Strategic Priorities

  1. Monitor, Analyze, and Communicate Trends
    1. Timely, high-quality data help public health officials and other decision-makers understand the extent of the problem, focus resources where they are needed most, particularly among populations disproportionately affected by overdose, and evaluate the success of overdose and substance use-related harm prevention efforts. Recognizing the importance of data, CDC is helping jurisdictions track overdose-related morbidity and mortality as well as use data to inform prevention activities.
  2. Build State, Tribal, Local, and Territorial Capacity
    1. States, tribes, local communities, and territories play an important role in preventing overdoses and substance use-related harms. They provide public health leadership; drive innovation; partner and collaborate; leverage surveillance to detect trends; and promote education, prevention (i.e., primary, secondary, and tertiary), and treatment. CDC works with jurisdictions to build their capacity in these and other areas to respond to the overdose crisis.
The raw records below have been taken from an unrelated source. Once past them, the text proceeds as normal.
Lemma remove_subtree_spec gs x :
  gs_ok gs →
  ∃ ids removed gs', remove_transaction_and_dependents_subtree x gs = Some (removed, gs') ∧
    gs_ok gs' ∧ removed_from gs ids removed gs' ∧
    (∀ i, i ∈ ids ↔ x ∈ dom (nodes gs) ∧ reach gs x i).
Proof.
  intros Hok. unfold remove_transaction_and_dependents_subtree, bfs, get. rewrite g_weight_spec.
  fold (nodes gs). destruct (nodes gs !! x) as [d|] eqn:Hd.
  - destruct (bfs_loop_spec (g_node_count (graph gs)) [x] [] gs)
      as (ids & removed & gs' & Hl & Hok' & Hrm & Hids); [done|apply NoDup_singleton|..].
    + intros q ->%list_elem_of_singleton. apply elem_of_dom. eauto.
    + intros q1 q2 e ->%list_elem_of_singleton ->%list_elem_of_singleton. done.
    + by rewrite g_count_spec.
    + exists ids, removed, gs'. split_and!; [done..|]. intros i. rewrite Hids, elem_of_dom, Hd.
      set_solver.
  - exists [], [], gs. split_and!; [done..| |].
    + split; [constructor|constructor|done|set_solver|done].
    + intros i. rewrite elem_of_dom, Hd. split; [set_solver|]. by intros [[? ?] _].
Qed.

(** ** Collecting the dependencies of a new transaction *)

(** [all] has every node the [direct] ones depend on, and each of them is
    reached in one way only. *)
Definition tree_above gs (direct : list Idx) (all : gset Idx) : Prop :=
  ∃ L, NoDup L ∧ all = list_to_set L ∧ L ≡ₚ direct ++ concat (ins (edges gs) <$> L).

(** What [can_store_transaction] lets a new transaction depend on. *)
Definition chain_ok gs (all : gset Idx) : Prop :=
  (all = ∅ ∨ Z.of_nat (size all) < gs_max_txs_chain_count gs) ∧
  ∀ i d, i ∈ all → nodes gs !! i = Some d →
    is_blob (transaction d) = false ∧ number_dependents_in_chain d < gs_max_txs_chain_count gs.

Definition dependency_error (e : Error) : Prop :=
  e = ErrDependency DependentTransactionIsADiamondDeath ∨
  e = ErrDependency NotInsertedChainDependencyTooBig ∨
  e = ErrDependency NotInsertedDependentOnBlob.
Lemma graph_remove_subtree_witness :
  ∃ removed gs', remove_transaction_and_dependents_subtree 1%nat Sample.gs2 = Some (removed, gs') ∧
    gs_ok gs' ∧ length removed = 2%nat.
Proof.
  destruct (graph_remove_subtree Sample.gs2 1%nat Sample.gs2_ok)
    as (ids & removed & gs' & Hr & Hok & _).
  exists removed, gs'. split; [done|]. split; [done|].
  assert (length <$> (fst <$> remove_transaction_and_dependents_subtree 1%nat Sample.gs2)
    = Some 2%nat) as Hl by (vm_compute; reflexivity).
  rewrite Hr in Hl. by injection Hl.
Defined.

Lemma cumulative_is_subtree_sum_witness :
  ∃ d S, nodes Sample.gs2 !! 1%nat = Some d ∧ cum RTip d = 8 ∧
    cum RTip d = lsum (ownN RTip Sample.gs2) S.
Proof.
  destruct (nodes Sample.gs2 !! 1%nat) as [d|] eqn:Hd; [|vm_compute in Hd; discriminate].
  destruct (cumulative_is_subtree_sum Sample.gs2 1%nat d Sample.gs2_ok Hd) as (S & _ & _ & Hsum).
  exists d, S. split; [done|]. split; [|apply Hsum]. vm_compute in Hd. by injection Hd as <-.
Defined.

Lemma graph_remove_executable_witness :
  ∃ d gs', remove_transaction 1%nat Sample.gs2 = (Some d, gs') ∧ gs_ok gs'.
Proof.
  destruct (nodes Sample.gs2 !! 1%nat) as [d|] eqn:Hd; [|vm_compute in Hd; discriminate].
  destruct (graph_remove_executable Sample.gs2 1%nat d Sample.gs2_ok Hd) as (gs' & Hr & Hok & _).
  - vm_compute. reflexivity.
  - by exists d, gs'.
Defined.

(** The child spends the output of its parent in the pool. *)
Lemma validate_inputs_exact_witness :
  let ps := {| ps_contains_tx _ := Ok false; ps_utxo _ := Ok None; ps_message _ := Ok None;
               ps_contract_exist _ := Ok false;
               ps_blob_exist _ := Ok false |} in
  Forall (input_spendable ps ExtractedOutputs_new (SpentInputs_new (C:=ListLru) 5) Sample.gs1 true)
    (inputs Sample.child).
Proof.
  intros ps.
  destruct (validate_inputs_exact ps ExtractedOutputs_new (SpentInputs_new (C:=ListLru) 5)
    Sample.gs1 Sample.child true (ok_caches _ Sample.gs1_ok)) as (r & Hr & Hspec).
  apply Hspec. vm_compute in Hr. by injection Hr as <-.
Defined.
  3. Support Providers, Health Systems, Payors, and Employers
    1. Providers and health systems are crucial in promoting safer opioid prescribing and more effective and equitable pain management among adults and youth as well as providing evidence-based treatment for substance use disorders, particularly among disproportionately affected populations. In addition, health systems can implement quality improvement measures to track their efforts, integrate these measures into their electronic health records, and support care coordination. Private and public insurers and pharmacy benefit managers can help address the overdose crisis by addressing gaps in coverage, removing barriers to treatment for substance use disorders and pain treatments, and conducting drug utilization reviews. Employers can play a critical role in preventing overdose by offering comprehensive benefits and supporting employees affected by substance use disorders.
  4. Partner with Public Safety and Community Organizations
    1. CDC continues to build multidisciplinary and diverse partnerships through public health and public safety collaborations at national, state, and local levels to strengthen efforts to reduce drug overdoses. These partnerships allow for effective and equitable implementation of programs and help advance promising strategies that address the overdose crisis, while helping to eliminate the longstanding impact of systemic inequities on overdose prevention. For example, public safety collaborations can reach individuals during critical times such as involvement with the criminal justice system. In addition, partnerships with community organizations can link individuals to substance use disorder treatment or reduce substance use-related harms. These opportunities can bridge knowledge, data, and service gaps that impact the success of community-wide overdose prevention actions.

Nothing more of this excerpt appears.